Required action: Starting at the top of the entries below, print each line exactly until the line with "intros H. inversion" has been printed too.

◆ ◆ ◆ ◆ ◆

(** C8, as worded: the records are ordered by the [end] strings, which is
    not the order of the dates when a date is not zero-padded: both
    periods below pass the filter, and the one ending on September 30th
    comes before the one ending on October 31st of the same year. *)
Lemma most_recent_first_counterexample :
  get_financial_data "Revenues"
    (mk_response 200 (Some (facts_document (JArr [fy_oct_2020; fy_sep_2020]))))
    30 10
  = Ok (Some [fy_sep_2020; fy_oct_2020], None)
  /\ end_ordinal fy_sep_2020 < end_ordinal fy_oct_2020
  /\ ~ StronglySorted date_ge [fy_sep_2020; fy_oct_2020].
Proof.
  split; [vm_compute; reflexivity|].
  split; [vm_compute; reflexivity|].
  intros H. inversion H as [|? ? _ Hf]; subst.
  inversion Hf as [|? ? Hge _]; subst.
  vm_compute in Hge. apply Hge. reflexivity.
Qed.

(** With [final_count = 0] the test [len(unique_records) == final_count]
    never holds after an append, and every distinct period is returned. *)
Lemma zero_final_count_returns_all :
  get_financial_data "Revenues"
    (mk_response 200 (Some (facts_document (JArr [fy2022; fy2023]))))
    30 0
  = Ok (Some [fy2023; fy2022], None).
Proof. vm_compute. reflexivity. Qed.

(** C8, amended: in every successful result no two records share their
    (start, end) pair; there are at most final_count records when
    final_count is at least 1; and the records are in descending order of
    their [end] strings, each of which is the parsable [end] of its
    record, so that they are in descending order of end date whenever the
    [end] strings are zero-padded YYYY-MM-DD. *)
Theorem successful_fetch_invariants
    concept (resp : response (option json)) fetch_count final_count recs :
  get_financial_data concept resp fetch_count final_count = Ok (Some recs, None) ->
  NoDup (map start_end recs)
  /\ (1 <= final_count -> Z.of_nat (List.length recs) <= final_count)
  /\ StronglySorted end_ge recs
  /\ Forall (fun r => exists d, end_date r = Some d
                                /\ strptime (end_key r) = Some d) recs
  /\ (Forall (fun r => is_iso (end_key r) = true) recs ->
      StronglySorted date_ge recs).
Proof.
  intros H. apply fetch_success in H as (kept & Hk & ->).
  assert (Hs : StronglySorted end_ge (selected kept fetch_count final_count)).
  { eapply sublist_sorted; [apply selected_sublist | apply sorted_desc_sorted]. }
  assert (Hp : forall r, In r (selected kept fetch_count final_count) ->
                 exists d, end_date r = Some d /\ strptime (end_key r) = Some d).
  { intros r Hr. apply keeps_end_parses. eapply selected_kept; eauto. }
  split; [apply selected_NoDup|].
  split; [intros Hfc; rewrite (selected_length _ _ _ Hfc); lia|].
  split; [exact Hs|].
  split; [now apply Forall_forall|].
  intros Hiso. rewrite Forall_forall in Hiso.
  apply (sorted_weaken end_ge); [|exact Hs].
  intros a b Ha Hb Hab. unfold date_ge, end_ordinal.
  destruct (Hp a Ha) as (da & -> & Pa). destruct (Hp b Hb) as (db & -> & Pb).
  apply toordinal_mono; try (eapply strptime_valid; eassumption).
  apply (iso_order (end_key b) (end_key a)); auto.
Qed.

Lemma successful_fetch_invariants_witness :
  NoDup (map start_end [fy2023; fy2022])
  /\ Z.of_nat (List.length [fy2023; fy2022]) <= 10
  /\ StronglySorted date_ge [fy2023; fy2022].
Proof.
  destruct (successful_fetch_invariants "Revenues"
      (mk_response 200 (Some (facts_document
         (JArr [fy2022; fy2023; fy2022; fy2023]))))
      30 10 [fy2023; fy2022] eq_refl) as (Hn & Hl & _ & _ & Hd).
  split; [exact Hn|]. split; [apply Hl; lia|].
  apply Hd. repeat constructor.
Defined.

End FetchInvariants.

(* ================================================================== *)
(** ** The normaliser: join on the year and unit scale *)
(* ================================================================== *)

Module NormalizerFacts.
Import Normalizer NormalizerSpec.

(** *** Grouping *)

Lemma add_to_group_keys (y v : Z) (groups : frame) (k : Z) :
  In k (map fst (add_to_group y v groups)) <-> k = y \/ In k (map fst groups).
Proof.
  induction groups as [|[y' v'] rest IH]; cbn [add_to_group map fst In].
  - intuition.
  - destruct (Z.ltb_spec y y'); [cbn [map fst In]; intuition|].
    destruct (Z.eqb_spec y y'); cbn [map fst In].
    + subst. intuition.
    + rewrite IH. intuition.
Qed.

◆ ◆ ◆ ◆ ◆

Result of the exercise:
(** C8, as worded: the records are ordered by the [end] strings, which is
    not the order of the dates when a date is not zero-padded: both
    periods below pass the filter, and the one ending on September 30th
    comes before the one ending on October 31st of the same year. *)
Lemma most_recent_first_counterexample :
  get_financial_data "Revenues"
    (mk_response 200 (Some (facts_document (JArr [fy_oct_2020; fy_sep_2020]))))
    30 10
  = Ok (Some [fy_sep_2020; fy_oct_2020], None)
  /\ end_ordinal fy_sep_2020 < end_ordinal fy_oct_2020
  /\ ~ StronglySorted date_ge [fy_sep_2020; fy_oct_2020].
Proof.
  split; [vm_compute; reflexivity|].
  split; [vm_compute; reflexivity|].
  intros H. inversion H as [|? ? _ Hf]; subst.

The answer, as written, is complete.